PROBLEM DESCRIPTION » Locate the string "object" in the records below. Copy every line where it occurs.
----- RECORDS SHOWN
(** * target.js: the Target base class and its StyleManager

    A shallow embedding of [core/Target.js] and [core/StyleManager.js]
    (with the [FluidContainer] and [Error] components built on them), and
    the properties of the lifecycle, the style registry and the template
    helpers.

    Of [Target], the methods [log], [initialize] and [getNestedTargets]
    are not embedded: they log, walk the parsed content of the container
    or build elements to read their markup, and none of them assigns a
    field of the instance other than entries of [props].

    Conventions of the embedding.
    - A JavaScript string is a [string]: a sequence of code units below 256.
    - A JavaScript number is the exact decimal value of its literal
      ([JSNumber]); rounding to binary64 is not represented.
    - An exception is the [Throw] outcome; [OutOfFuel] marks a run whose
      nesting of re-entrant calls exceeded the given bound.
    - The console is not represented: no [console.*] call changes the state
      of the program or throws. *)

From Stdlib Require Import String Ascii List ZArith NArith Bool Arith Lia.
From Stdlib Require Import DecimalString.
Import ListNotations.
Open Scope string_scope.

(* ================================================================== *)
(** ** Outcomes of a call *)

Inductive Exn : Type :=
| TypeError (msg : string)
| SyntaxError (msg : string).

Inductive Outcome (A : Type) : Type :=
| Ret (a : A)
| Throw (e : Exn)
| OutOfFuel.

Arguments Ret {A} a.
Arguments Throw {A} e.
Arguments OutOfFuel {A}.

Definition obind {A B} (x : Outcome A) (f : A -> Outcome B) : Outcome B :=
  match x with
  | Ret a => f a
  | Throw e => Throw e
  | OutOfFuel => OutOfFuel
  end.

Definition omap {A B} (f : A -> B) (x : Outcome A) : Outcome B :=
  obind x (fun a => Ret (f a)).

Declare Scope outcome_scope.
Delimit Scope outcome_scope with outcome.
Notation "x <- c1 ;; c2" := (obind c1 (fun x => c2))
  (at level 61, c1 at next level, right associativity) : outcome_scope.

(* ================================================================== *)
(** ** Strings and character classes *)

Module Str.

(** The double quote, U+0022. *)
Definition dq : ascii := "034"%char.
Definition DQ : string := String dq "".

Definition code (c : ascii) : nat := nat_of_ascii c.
----------
----- RECORDS SHOWN
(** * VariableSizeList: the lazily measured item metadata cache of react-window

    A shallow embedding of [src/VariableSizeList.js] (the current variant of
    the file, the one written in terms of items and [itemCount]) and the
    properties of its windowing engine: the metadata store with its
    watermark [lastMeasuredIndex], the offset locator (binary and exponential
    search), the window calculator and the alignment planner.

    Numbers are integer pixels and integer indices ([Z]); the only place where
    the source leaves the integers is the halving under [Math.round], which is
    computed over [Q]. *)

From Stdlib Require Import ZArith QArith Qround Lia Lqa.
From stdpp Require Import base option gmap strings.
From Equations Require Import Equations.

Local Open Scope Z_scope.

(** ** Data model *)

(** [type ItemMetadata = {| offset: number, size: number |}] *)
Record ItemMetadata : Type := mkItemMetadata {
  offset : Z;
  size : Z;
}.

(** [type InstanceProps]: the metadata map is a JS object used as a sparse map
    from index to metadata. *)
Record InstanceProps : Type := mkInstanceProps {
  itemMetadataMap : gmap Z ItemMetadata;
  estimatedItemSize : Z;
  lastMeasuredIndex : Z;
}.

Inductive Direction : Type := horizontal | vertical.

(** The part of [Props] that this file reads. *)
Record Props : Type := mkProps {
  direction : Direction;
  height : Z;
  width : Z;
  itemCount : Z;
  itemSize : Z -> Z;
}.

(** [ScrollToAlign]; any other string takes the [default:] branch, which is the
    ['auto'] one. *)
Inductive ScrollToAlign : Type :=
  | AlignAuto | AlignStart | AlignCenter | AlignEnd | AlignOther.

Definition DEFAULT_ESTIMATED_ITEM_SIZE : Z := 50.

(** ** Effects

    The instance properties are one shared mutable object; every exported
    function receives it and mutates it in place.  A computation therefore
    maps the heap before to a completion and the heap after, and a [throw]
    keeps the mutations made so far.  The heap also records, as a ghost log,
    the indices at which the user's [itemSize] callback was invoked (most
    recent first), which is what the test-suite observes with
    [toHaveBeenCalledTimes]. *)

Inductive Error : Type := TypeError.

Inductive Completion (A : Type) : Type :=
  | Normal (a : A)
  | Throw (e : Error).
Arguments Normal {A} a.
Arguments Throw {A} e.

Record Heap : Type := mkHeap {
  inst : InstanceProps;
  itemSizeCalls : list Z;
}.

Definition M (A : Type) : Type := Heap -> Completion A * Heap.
----------
----- RECORDS SHOWN
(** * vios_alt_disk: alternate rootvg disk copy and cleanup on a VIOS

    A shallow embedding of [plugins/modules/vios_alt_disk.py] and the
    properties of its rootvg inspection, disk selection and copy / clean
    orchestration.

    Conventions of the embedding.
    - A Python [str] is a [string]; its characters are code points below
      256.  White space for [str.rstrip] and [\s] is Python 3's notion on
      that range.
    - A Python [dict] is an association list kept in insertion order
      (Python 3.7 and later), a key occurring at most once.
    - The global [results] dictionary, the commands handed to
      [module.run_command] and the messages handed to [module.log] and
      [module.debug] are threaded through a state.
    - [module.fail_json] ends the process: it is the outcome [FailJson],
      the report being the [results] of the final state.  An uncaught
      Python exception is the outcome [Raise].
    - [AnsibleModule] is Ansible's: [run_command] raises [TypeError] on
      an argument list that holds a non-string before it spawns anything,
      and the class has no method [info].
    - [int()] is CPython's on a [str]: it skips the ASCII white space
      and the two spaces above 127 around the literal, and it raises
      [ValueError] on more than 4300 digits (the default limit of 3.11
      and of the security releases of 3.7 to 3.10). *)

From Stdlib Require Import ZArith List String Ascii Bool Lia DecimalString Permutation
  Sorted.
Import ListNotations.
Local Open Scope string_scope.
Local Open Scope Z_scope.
----------
SOLVED EXERCISE »
(** [type InstanceProps]: the metadata map is a JS object used as a sparse map
    The instance properties are one shared mutable object; every exported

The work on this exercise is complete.